[Problem details]: The records follow. Print, word for word, the first line through the "journal, and their" line.

[The data]:
(* ===== verification/JournalFile.v ===== *)
(** The journal's storage: [src/src/nano/journal.rs].  Records are lines of
    JSON, appended by a single writer; checkpoints and artifacts are files
    placed by renaming; a writer whose storage failed stays poisoned.

    The session directory is private: its files change only through the
    journal, and their types and permissions are those it gave them.  A digest
    under computation is the text it has absorbed.  The storage may fail at
    any moment; [Device] says how far a step then came. *)
From S2P Require Import Prelude Transact Text Wire Patch FileTools AgentData AgentWire Compaction Replay Engine.
#[local] Open Scope list_scope.

(** [Quotas] *)
Record Quotas : Type := mk_quotas {
  record_bytes : Z;
  journal_bytes : Z;
  artifact_bytes : Z;
  total_bytes : Z;
  quota_files : Z }.
Definition default_quotas : Quotas :=
  mk_quotas (512 * 1024) (16 * 1024 * 1024) (1024 * 1024) (32 * 1024 * 1024) 256.

Record Checkpoint : Type := mk_checkpoint {
  ck_version : Z;
  ck_session : string;
  ck_sequence : Z;
  ck_budget : Budget;
  ck_prefix_sha256 : string }.
Definition ser_checkpoint (c : Checkpoint) : json :=
  JObj [("version", ser_int (ck_version c)); ("session_id", ser_string (ck_session c)); ("sequence", ser_u64 (ck_sequence c));
        ("budget", ser_budget (ck_budget c)); ("prefix_sha256", ser_string (ck_prefix_sha256 c))].
Definition de_checkpoint (j : json) : option Checkpoint :=
  fs ← closed_struct ["version"; "session_id"; "sequence"; "budget"; "prefix_sha256"] j;
  v ← req (de_int 0 u32_modulus) "version" fs; i ← req de_string "session_id" fs; n ← req de_u64 "sequence" fs;
  b ← req de_budget "budget" fs; d ← req de_string "prefix_sha256" fs;
  Some (mk_checkpoint v i n b d).

(** ** The session directory *)
Record SessionDir : Type := mk_dir {
  d_events : string;
  d_outputs : gmap string string;
  d_checkpoints : gmap string string;
  (** whether some process holds [writer.lock] *)
  d_locked : bool }.
#[global] Instance SessionDir_eta : Eta SessionDir := λ d,
  mk_dir (d_events d) (d_outputs d) (d_checkpoints d) (d_locked d).
Definition empty_dir : SessionDir := mk_dir "" ∅ ∅ true.

(** What is left of a placement that failed: nothing, a temporary file with
    its first bytes, or the file, renamed but not synchronized. *)
Inductive misplaced : Type := LeftNothing | LeftTemporary (n : nat) | LeftFile.
Class Device := {
  (** the bytes of the [k]th write that arrived, if it failed *)
  write_fault : nat → option nat;
  place_fault : nat → option misplaced;
  resize_fault : nat → bool }.

Record FileJournal : Type := mk_journal {
  fj_dir : SessionDir;
  fj_quotas : Quotas;
  fj_state : Replay;
  fj_session : string;
  fj_bytes : Z;
  fj_total : Z;
  fj_files : Z;
  fj_digest : string;
  fj_poisoned : bool;
  (** the storage steps so far *)
  fj_clock : nat }.
#[global] Instance FileJournal_eta : Eta FileJournal := λ j,
  mk_journal (fj_dir j) (fj_quotas j) (fj_state j) (fj_session j) (fj_bytes j) (fj_total j) (fj_files j) (fj_digest j)
    (fj_poisoned j) (fj_clock j).

Section journal.
Context {FT : FloatText} {JT : JsonText} {SH : Sha256} {DV : Device}.

(** ** Creating *)
Definition quotas_ok (q : Quotas) : bool :=
  (0 <? record_bytes q) && (0 <? journal_bytes q) && (0 <? total_bytes q) && (0 <? artifact_bytes q) && (2 <=? quota_files q).
(** [create]; [sessions] are the directories that exist. *)
Definition create (sessions : gmap string SessionDir) (session_id : string) (q : Quotas) : result FileJournal :=
  _ ← check (valid_id session_id) "Invalid nano session ID";
  _ ← check (quotas_ok q) "Invalid journal quotas";
  _ ← check (none (sessions !! session_id)) "File exists";
  Ok (mk_journal empty_dir q default_replay session_id 0 0 2 "" false 0).

(** ** Appending *)
Definition line_of (bytes : string) : string := bytes +:+ newline_str.
Definition next_line (record : SessionRecord) : string := line_of (json_text (ser_record record)).
Definition poison (j : FileJournal) : FileJournal := j <| fj_poisoned := true |> <| fj_clock := S (fj_clock j) |>.
Definition written (s : string) (j : FileJournal) : FileJournal :=
  j <| fj_dir := (fj_dir j) <| d_events := d_events (fj_dir j) +:+ s |> |>.
Definition append_record (event : SessionEvent) (budget : Budget) (j : FileJournal) : result SessionRecord * FileJournal :=
  if fj_poisoned j then (Err (Bail "Journal writer is poisoned" []), j) else
  let record := mk_record JOURNAL_VERSION (fj_session j) (rp_sequence (fj_state j) + 1) budget event in
  match apply (fj_state j) record with
  | Err error => (Err error, j)
  | Ok next =>
    match encode (ser_record record) (record_bytes (fj_quotas j)) with
    | None => (Err (Bail "Serialized output exceeds byte limit" []), j)
    | Some bytes =>
      let line := line_of bytes in
      if (slen line <=? saturating_sub (journal_bytes (fj_quotas j)) (fj_bytes j))
         && (slen line <=? saturating_sub (total_bytes (fj_quotas j)) (fj_total j)) then
        match write_fault (fj_clock j) with
        | Some n => (Err (Bail "write failed" []), poison (written (String.substring 0 n line) j))
        | None =>
          (Ok record, (written line j) <| fj_digest := fj_digest j +:+ line |> <| fj_bytes := fj_bytes j + slen line |>
             <| fj_total := fj_total j + slen line |> <| fj_state := next |> <| fj_clock := S (fj_clock j) |>)
        end
      else (Err (Bail "Journal quota exhausted" []), j)
    end
  end.

(** ** Placing files *)
Inductive area : Type := Outputs | Checkpoints.
Definition area_files (a : area) (d : SessionDir) : gmap string string :=
  match a with Outputs => d_outputs d | Checkpoints => d_checkpoints d end.
Definition put (a : area) (name bytes : string) (j : FileJournal) : FileJournal :=
  j <| fj_dir := match a with
         | Outputs => (fj_dir j) <| d_outputs := <[name := bytes]> (d_outputs (fj_dir j)) |>
         | Checkpoints => (fj_dir j) <| d_checkpoints := <[name := bytes]> (d_checkpoints (fj_dir j)) |>
         end |>.
(** [atomic_file] for the path [stem] with the extension [ext] *)
Definition atomic_file (a : area) (stem ext bytes : string) (j : FileJournal) : result unit * FileJournal :=
  if fj_poisoned j then (Err (Bail "Journal writer is poisoned" []), j) else
  if negb ((fj_files j <? quota_files (fj_quotas j)) && (slen bytes <=? saturating_sub (total_bytes (fj_quotas j)) (fj_total j)))
  then (Err (Bail "Session storage quota exhausted" []), j) else
  if negb (none (area_files a (fj_dir j) !! (stem +:+ ext)))
  then (Err (Bail "Immutable session artifact already exists" []), j) else
  if negb (none (area_files a (fj_dir j) !! (stem +:+ ".tmp"))) then (Err (Bail "File exists" []), poison j) else
  match place_fault (fj_clock j) with
  | Some LeftNothing => (Err (Bail "storage failed" []), poison j)
  | Some (LeftTemporary n) => (Err (Bail "storage failed" []), poison (put a (stem +:+ ".tmp") (String.substring 0 n bytes) j))
  | Some LeftFile => (Err (Bail "storage failed" []), poison (put a (stem +:+ ext) bytes j))
  | None =>
    (Ok tt, (put a (stem +:+ ext) bytes j) <| fj_total := fj_total j + slen bytes |> <| fj_files := fj_files j + 1 |>
              <| fj_clock := S (fj_clock j) |>)
  end.
Definition artifact (output_id bytes : string) (j : FileJournal) : result unit * FileJournal :=
  if negb (valid_id output_id) then (Err (Bail "Invalid output ID" []), j) else
  if negb (slen bytes <=? artifact_bytes (fj_quotas j)) then (Err (Bail "Artifact exceeds quota" []), j) else
  atomic_file Outputs output_id "" bytes j.
Definition hex_digest (absorbed : string) : string := hex_bytes (sha256 absorbed).
Definition checkpoint_of (j : FileJournal) : Checkpoint :=
  mk_checkpoint JOURNAL_VERSION (fj_session j) (rp_sequence (fj_state j)) (rp_budget (fj_state j)) (hex_digest (fj_digest j)).
Definition checkpoint (j : FileJournal) : result unit * FileJournal :=
  if negb (checkpoint_ready (fj_state j)) then (Err (Bail "Checkpoint would split a model/tool group" []), j) else
  match encode (ser_checkpoint (checkpoint_of j)) (record_bytes (fj_quotas j)) with
  | None => (Err (Bail "Serialized output exceeds byte limit" []), j)
  | Some bytes => atomic_file Checkpoints (display_u32 (rp_sequence (fj_state j))) ".json" bytes j
  end.
Definition verify_checkpoint (c : Checkpoint) (records : list SessionRecord) : result Replay :=
  _ ← check (ck_version c =? JOURNAL_VERSION) "Unsupported checkpoint version";
  let count := Z.to_nat (ck_sequence c) in
  _ ← check (Nat.leb count (length records)) "Checkpoint exceeds journal prefix";
  let prefix := take count records in
  state ← from_records prefix;
  _ ← check (checkpoint_ready state && String.eqb (rp_session_id state) (ck_session c)
             && bool_decide (rp_budget state = ck_budget c)) "Checkpoint does not match a complete journal group";
  let absorbed := foldr (λ record s, next_line record +:+ s) "" prefix in
  _ ← check (String.eqb (hex_digest absorbed) (ck_prefix_sha256 c)) "Checkpoint digest mismatch";
  Ok state.

(** ** Recovering *)
(** [take(limit).read_until(b'\n')]: the line and what follows *)
Fixpoint read_until (limit : Z) (s : string) : string * string :=
  match s with
  | "" => ("", "")
  | String c s' =>
    if limit <=? 0 then ("", s)
    else if Ascii.eqb c "010" then (String c "", s')
    else let '(line, rest) := read_until (limit - 1) s' in (String c line, rest)
  end.
Fixpoint ends_line (s : string) : bool :=
  match s with
  | "" => false
  | String c "" => Ascii.eqb c "010"
  | String _ s => ends_line s
  end.
Record scan : Type := mk_scan {
  sc_state : Replay;
  sc_records : list SessionRecord;
  (** the lines of the records, which the digest absorbed *)
  sc_committed : string }.
(** [serde_json::from_slice::<Record>] *)
Definition parse_record (line : string) : option SessionRecord := json_parse line ≫= de_record.
(** The loop of [recover_open]. *)
Fixpoint scan_lines (fuel : nat) (q : Quotas) (session_id : string) (rest : string) (sc : scan) : result scan :=
  match fuel with
  | O => Err (Bail "" [])
  | S fuel =>
    let '(line, rest) := read_until (record_bytes q + 2) rest in
    if slen line =? 0 then Ok sc else
    _ ← check (slen line <=? record_bytes q + 1) "Journal record exceeds quota";
    if negb (ends_line line) then Ok sc else
    match parse_record line with
    | None => Err (Bail "invalid record" [])
    | Some record =>
      _ ← check (String.eqb (rec_session record) session_id) "Session directory/record mismatch";
      state ← apply (sc_state sc) record;
      scan_lines fuel q session_id rest (mk_scan state (sc_records sc ++ [record]) (sc_committed sc +:+ line))
    end
  end.
(** The files of a directory, with the quota for each. *)
Definition sizes (files : gmap string string) (quota : option (Z * string)) : list (Z * option (Z * string)) :=
  (λ kv, (slen kv.2, quota)) <$> map_to_list files.
Definition dir_files (d : SessionDir) (q : Quotas) : list (Z * option (Z * string)) :=
  [(0, None); (slen (d_events d), None)]
  ++ sizes (d_outputs d) (Some (artifact_bytes q, "Artifact exceeds quota"))
  ++ sizes (d_checkpoints d) (Some (record_bytes q, "Checkpoint exceeds quota")).
Fixpoint measure_loop (q : Quotas) (bytes files : Z) (entries : list (Z * option (Z * string))) : result (Z * Z) :=
  match entries with
  | [] => Ok (bytes, files)
  | (size, quota) :: entries =>
    _ ← match quota with Some (limit, message) => check (size <=? limit) message | None => Ok tt end;
    let files := files + 1 in
    let bytes := saturating_add bytes size in
    _ ← check ((files <=? quota_files q) && (bytes <=? total_bytes q)) "Session storage exceeds quota";
    measure_loop q bytes files entries
  end.
Definition measure (d : SessionDir) (q : Quotas) : result (Z * Z) := measure_loop q 0 0 (dir_files d q).
Definition recover_open (session_id : string) (d : SessionDir) (q : Quotas) (clock : nat) :
  result (FileJournal * list SessionRecord) :=
  _ ← check (valid_id session_id) "Invalid nano session ID";
  _ ← check (negb (d_locked d)) "Nano journal already has a writer";
  '(total, files) ← measure d q;
  let size := slen (d_events d) in
  _ ← check (size <=? journal_bytes q) "Journal exceeds quota";
  _ ← check (record_bytes q + 2 <=? usize_max) "Record quota overflow";
  sc ← scan_lines (S (String.length (d_events d))) q session_id (d_events d) (mk_scan default_replay [] "");
  let committed := slen (sc_committed sc) in
  _ ← check (negb ((committed <? size) && resize_fault clock)) "truncation failed";
  let d := d <| d_locked := true |> <| d_events := sc_committed sc |> in
  Ok (mk_journal d q (sc_state sc) session_id committed (total - (size - committed)) files (sc_committed sc) false (S clock),
      sc_records sc).
(** The directory once the writer is gone. *)
Definition released (j : FileJournal) : SessionDir := (fj_dir j) <| d_locked := false |>.

(** ** Sealing *)
Definition started_limits (records : list SessionRecord) : option SessionLimits :=
  match records with
  | mk_record _ _ _ _ (Started _ limits _ _ _ _ _) :: _ => Some limits
  | _ => None
  end.
(** [seal_with], with the records it extends *)
Definition seal_with (reason : EndReason) (records : list SessionRecord) (j : FileJournal) :
  result (list SessionRecord) * FileJournal :=
  match rp_end (fj_state j), started_limits records with
  | None, Some limits =>
    let budget := rp_budget (fj_state j) in
    let budget := budget <| b_elapsed_ms := Z.max (b_elapsed_ms budget) (l_elapsed_ms limits) |> in
    match append_record (Ended reason) budget j with
    | (Ok record, j) => (Ok (records ++ [record]), j)
    | (Err error, j) => (Err error, j)
    end
  | _, _ => (Ok records, j)
  end.
Definition seal_interrupted : list SessionRecord → FileJournal → result (list SessionRecord) * FileJournal :=
  seal_with (EndLimit LElapsed).
(** [recover] *)
Definition recover (session_id : string) (d : SessionDir) (q : Quotas) (clock : nat) :
  result (FileJournal * list SessionRecord) :=
  '(j, records) ← recover_open session_id d q clock;
  match seal_interrupted records j with
  | (Ok records, j) => Ok (j, records)
  | (Err error, _) => Err error
  end.
End journal.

[Task answer]:
(* ===== verification/JournalFile.v ===== *)
(** The journal's storage: [src/src/nano/journal.rs].  Records are lines of
    JSON, appended by a single writer; checkpoints and artifacts are files
    placed by renaming; a writer whose storage failed stays poisoned.

    The session directory is private: its files change only through the
    journal, and their types and permissions are those it gave them.  A digest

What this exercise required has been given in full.